**REQUIRED ACTION:**
Beneath this instruction is a block of data; output from it exactly the lines that run from the one containing "- [kernel_module/rpi_fast_irq.c] (the" through the one containing "arrays are lists", inclusive.

MATERIAL PROVIDED: Begin

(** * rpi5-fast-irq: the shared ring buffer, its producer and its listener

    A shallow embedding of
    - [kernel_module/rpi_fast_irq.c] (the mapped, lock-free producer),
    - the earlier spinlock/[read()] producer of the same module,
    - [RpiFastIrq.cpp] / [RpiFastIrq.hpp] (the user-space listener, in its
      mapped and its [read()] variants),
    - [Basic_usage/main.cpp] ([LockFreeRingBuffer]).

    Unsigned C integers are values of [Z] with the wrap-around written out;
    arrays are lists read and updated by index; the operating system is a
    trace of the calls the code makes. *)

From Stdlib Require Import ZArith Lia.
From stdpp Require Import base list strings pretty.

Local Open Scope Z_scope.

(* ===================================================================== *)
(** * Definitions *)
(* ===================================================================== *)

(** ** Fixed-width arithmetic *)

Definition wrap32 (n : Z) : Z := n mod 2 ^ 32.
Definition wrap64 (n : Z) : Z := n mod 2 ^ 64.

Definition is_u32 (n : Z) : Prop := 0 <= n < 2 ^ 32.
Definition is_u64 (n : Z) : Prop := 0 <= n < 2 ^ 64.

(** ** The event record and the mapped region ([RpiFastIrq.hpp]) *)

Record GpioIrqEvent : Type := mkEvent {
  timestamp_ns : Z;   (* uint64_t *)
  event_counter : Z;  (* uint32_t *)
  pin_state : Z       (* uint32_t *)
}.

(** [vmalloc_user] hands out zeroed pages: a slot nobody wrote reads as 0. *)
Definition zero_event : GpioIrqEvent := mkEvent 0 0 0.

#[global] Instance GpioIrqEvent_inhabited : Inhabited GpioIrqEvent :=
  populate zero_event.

MATERIAL PROVIDED: End

**PROBLEM SOLUTION:**
    - [kernel_module/rpi_fast_irq.c] (the mapped, lock-free producer),
    - the earlier spinlock/[read()] producer of the same module,
    - [RpiFastIrq.cpp] / [RpiFastIrq.hpp] (the user-space listener, in its
      mapped and its [read()] variants),
    - [Basic_usage/main.cpp] ([LockFreeRingBuffer]).

    Unsigned C integers are values of [Z] with the wrap-around written out;
    arrays are lists read and updated by index; the operating system is a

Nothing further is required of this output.